Segment Start: Supplied records

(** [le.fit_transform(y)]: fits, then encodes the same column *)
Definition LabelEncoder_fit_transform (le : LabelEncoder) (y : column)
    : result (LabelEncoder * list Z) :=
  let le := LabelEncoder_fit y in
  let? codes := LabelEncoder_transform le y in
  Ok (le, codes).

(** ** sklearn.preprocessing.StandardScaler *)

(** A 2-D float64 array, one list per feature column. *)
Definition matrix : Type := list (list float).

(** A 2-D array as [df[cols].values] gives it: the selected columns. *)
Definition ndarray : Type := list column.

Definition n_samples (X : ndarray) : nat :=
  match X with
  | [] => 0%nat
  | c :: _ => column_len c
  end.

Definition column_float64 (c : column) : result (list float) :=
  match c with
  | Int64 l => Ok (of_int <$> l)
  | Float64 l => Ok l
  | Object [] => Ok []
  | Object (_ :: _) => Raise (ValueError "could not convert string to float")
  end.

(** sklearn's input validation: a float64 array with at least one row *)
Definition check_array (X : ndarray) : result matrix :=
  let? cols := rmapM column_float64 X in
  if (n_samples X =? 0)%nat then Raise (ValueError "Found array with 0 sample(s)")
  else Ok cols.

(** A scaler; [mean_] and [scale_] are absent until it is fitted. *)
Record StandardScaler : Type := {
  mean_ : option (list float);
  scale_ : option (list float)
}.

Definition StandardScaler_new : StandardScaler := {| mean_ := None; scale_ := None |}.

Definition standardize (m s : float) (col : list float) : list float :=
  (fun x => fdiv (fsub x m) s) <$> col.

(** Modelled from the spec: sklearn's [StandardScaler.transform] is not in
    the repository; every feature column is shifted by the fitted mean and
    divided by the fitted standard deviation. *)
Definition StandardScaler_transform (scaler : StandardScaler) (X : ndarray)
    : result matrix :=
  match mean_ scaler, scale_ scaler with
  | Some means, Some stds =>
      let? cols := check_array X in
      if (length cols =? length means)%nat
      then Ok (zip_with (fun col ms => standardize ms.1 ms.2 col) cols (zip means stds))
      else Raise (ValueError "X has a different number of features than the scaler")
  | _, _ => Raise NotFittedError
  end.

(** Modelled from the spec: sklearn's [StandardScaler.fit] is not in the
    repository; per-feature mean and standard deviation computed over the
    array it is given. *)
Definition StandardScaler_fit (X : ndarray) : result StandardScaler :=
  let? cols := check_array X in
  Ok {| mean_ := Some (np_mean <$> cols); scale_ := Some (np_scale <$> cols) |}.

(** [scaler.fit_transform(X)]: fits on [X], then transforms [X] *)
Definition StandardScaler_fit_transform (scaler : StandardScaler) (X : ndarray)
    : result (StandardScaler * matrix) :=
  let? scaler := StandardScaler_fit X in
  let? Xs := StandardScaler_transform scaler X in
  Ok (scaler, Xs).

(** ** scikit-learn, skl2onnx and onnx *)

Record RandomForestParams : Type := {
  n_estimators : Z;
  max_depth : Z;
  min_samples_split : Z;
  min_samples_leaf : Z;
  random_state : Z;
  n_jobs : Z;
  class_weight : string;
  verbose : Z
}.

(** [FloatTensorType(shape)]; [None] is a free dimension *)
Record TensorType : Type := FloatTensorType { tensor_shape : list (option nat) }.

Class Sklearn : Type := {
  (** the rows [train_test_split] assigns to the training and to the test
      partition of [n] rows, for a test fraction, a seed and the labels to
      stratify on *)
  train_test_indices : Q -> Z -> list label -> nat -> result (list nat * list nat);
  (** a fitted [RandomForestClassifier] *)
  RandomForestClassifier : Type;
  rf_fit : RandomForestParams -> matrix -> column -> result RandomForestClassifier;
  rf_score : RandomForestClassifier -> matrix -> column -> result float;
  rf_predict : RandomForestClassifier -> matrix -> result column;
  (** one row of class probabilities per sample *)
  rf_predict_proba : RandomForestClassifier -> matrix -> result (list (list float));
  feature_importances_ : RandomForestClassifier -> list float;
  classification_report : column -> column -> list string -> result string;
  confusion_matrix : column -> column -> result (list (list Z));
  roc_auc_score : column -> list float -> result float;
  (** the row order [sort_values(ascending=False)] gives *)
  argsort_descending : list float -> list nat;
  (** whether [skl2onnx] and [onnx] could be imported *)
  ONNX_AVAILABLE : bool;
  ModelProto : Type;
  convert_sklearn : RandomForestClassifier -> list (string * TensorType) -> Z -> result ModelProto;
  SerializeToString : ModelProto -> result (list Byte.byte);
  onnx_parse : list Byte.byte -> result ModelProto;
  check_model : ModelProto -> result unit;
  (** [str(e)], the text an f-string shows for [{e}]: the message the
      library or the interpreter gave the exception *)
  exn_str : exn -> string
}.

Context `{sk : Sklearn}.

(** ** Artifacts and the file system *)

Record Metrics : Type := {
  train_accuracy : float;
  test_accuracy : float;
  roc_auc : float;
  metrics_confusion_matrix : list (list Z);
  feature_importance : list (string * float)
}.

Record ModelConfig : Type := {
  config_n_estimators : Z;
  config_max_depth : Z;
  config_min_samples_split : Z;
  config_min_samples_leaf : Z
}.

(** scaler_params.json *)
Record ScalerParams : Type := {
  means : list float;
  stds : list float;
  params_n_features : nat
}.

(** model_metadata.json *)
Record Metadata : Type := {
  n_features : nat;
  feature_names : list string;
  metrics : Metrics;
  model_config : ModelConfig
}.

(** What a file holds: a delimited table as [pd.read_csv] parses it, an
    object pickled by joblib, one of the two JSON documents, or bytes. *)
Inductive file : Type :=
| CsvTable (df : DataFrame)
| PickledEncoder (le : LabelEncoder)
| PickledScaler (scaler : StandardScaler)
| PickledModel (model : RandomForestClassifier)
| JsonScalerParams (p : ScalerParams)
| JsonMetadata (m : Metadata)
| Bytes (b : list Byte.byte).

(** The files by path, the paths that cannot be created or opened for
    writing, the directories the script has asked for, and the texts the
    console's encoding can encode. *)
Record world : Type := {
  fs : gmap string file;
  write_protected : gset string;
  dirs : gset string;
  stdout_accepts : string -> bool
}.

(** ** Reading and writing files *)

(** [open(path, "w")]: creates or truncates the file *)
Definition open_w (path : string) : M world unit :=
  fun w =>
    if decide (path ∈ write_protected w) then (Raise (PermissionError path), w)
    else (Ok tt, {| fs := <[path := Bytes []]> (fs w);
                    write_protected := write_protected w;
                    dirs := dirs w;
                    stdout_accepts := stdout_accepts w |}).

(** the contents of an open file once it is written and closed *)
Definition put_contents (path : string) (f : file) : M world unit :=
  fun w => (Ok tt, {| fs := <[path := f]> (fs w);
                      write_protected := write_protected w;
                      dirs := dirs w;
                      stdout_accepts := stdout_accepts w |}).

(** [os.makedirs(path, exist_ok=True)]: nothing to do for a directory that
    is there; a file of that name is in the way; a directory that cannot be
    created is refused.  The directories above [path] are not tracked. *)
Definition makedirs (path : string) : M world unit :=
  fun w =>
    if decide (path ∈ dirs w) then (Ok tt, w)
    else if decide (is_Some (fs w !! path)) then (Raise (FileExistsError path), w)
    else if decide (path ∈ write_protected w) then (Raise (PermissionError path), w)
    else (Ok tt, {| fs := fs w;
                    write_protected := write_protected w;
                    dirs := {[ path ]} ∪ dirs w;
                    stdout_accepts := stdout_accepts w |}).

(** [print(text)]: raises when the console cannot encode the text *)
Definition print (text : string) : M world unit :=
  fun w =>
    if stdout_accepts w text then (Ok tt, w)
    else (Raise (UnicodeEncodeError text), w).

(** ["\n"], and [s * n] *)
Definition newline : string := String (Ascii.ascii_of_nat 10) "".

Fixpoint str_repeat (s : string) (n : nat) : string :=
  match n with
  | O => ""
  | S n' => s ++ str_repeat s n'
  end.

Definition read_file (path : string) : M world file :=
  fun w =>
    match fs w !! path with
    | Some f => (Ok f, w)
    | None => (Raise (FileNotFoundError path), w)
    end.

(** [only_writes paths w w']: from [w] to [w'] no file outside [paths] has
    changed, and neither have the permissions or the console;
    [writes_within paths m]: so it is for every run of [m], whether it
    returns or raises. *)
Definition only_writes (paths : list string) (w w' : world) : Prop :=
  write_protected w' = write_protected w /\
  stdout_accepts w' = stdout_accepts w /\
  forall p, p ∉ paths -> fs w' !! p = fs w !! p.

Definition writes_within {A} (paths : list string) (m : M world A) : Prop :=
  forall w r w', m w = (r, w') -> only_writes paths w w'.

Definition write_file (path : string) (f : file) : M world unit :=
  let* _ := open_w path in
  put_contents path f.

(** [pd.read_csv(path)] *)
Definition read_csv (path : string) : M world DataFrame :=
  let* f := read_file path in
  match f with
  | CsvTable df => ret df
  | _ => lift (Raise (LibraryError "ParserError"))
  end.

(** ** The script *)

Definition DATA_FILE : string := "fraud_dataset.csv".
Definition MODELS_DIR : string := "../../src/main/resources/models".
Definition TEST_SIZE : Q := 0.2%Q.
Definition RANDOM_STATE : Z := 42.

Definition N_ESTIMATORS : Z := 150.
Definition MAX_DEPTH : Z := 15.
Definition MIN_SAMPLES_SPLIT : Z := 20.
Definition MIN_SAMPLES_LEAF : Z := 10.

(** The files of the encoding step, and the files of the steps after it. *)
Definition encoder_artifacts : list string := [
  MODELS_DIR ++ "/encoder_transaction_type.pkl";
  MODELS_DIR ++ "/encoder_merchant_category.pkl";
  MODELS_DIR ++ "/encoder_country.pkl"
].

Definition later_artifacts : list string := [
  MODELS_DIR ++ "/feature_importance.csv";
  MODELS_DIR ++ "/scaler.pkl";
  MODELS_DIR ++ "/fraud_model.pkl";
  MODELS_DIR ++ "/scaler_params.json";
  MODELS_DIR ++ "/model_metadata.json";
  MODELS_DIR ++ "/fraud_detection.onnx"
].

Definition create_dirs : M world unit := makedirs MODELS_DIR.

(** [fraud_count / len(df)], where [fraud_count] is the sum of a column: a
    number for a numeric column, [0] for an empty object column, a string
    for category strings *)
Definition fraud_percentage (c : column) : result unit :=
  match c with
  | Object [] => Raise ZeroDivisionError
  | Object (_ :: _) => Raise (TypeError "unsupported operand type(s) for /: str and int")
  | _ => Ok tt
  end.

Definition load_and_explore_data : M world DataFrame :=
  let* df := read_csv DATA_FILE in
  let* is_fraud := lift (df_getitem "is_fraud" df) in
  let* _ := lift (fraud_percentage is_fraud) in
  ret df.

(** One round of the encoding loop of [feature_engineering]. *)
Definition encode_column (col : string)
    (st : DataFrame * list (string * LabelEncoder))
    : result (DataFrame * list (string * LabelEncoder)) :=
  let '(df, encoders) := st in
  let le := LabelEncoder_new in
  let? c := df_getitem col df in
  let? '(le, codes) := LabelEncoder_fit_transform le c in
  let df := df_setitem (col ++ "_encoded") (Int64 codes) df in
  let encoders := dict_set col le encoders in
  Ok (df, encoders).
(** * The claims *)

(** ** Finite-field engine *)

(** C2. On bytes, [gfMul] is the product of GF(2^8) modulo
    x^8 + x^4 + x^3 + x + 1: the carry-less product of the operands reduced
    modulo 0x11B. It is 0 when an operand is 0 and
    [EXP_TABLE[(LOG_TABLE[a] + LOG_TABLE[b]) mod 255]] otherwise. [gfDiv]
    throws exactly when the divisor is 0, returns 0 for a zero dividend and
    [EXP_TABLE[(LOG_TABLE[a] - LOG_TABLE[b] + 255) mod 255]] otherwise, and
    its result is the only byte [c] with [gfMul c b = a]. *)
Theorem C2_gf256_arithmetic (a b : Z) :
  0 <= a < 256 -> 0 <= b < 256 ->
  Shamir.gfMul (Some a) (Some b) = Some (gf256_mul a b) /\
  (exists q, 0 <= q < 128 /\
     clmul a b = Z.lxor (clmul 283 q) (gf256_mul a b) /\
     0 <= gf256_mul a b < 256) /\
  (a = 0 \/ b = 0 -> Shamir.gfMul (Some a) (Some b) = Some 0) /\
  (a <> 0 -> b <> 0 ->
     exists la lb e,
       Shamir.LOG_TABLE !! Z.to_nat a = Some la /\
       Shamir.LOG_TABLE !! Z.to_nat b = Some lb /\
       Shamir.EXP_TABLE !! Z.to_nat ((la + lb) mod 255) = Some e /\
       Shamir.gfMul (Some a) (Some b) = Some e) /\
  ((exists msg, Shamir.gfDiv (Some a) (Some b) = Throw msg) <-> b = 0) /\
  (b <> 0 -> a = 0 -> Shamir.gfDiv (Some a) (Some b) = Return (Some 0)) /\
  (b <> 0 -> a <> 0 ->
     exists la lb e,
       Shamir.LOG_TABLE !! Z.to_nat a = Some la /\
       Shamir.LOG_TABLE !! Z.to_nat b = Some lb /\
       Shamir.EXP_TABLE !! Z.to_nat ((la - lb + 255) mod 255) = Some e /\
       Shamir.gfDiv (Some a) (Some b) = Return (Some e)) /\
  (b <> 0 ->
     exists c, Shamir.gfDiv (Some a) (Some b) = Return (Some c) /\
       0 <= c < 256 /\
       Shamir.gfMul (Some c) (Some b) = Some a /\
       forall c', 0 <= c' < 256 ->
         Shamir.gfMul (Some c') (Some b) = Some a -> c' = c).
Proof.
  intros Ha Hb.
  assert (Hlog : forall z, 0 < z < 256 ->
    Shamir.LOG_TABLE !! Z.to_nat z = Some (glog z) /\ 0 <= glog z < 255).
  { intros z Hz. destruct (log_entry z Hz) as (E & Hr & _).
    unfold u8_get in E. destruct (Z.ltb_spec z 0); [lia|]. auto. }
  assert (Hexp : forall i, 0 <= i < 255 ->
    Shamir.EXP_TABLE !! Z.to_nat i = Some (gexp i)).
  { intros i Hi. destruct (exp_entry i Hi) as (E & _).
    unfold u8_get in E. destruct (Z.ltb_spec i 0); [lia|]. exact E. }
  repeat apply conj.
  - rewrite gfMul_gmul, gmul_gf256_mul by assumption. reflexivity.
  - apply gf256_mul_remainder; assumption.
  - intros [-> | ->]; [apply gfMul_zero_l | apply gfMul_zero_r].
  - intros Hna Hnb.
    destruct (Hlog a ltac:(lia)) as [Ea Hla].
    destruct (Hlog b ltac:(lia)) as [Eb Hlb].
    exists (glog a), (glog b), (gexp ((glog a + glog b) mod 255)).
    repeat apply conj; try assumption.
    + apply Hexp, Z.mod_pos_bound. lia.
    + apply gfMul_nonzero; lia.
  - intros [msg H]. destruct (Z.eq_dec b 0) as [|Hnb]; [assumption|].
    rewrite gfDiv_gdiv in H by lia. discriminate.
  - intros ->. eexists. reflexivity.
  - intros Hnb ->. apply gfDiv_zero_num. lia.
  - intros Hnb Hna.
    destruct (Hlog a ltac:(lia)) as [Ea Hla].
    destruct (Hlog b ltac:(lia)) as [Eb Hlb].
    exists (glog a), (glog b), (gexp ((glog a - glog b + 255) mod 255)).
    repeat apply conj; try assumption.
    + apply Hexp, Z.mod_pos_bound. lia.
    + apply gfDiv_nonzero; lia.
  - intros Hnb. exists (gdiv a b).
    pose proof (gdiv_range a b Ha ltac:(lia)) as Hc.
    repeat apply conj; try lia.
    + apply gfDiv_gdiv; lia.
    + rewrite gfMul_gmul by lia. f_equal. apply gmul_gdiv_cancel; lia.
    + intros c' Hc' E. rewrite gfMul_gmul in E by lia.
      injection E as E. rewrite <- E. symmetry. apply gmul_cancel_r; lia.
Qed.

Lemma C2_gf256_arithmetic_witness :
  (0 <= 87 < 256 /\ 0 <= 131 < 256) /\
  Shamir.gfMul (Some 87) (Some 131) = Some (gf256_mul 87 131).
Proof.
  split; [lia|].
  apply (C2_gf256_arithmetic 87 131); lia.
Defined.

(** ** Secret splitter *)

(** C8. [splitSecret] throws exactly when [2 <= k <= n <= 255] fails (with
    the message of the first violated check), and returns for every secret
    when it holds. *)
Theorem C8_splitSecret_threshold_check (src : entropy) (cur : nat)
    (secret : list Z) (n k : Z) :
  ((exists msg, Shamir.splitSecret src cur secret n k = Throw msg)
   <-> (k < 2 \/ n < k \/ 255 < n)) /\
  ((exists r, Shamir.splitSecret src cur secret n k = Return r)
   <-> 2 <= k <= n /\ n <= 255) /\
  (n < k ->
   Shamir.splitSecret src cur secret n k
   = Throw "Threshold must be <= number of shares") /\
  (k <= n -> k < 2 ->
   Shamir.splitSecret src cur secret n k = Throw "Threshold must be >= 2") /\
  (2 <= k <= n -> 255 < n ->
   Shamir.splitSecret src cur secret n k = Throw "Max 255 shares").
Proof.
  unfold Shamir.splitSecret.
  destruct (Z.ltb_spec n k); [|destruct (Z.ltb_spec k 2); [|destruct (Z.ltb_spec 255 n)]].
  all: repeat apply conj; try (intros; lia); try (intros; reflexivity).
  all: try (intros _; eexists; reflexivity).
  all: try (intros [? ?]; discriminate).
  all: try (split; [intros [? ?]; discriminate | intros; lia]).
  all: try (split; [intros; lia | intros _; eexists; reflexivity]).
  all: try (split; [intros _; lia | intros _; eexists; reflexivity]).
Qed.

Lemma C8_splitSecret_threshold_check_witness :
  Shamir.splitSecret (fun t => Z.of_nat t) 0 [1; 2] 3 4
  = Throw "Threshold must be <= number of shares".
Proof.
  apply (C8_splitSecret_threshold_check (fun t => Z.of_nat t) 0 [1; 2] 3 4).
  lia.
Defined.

Segment End: Supplied records

Exercise » In the listing above, find the line containing "min_samples_leaf : Z;" and the line containing "Class Sklearn : Type". Output them and every line between, exactly, and nothing else.

Solution to this problem »
  min_samples_leaf : Z;
  random_state : Z;
  n_jobs : Z;
  class_weight : string;
  verbose : Z
}.

(** [FloatTensorType(shape)]; [None] is a free dimension *)
Record TensorType : Type := FloatTensorType { tensor_shape : list (option nat) }.

Class Sklearn : Type := {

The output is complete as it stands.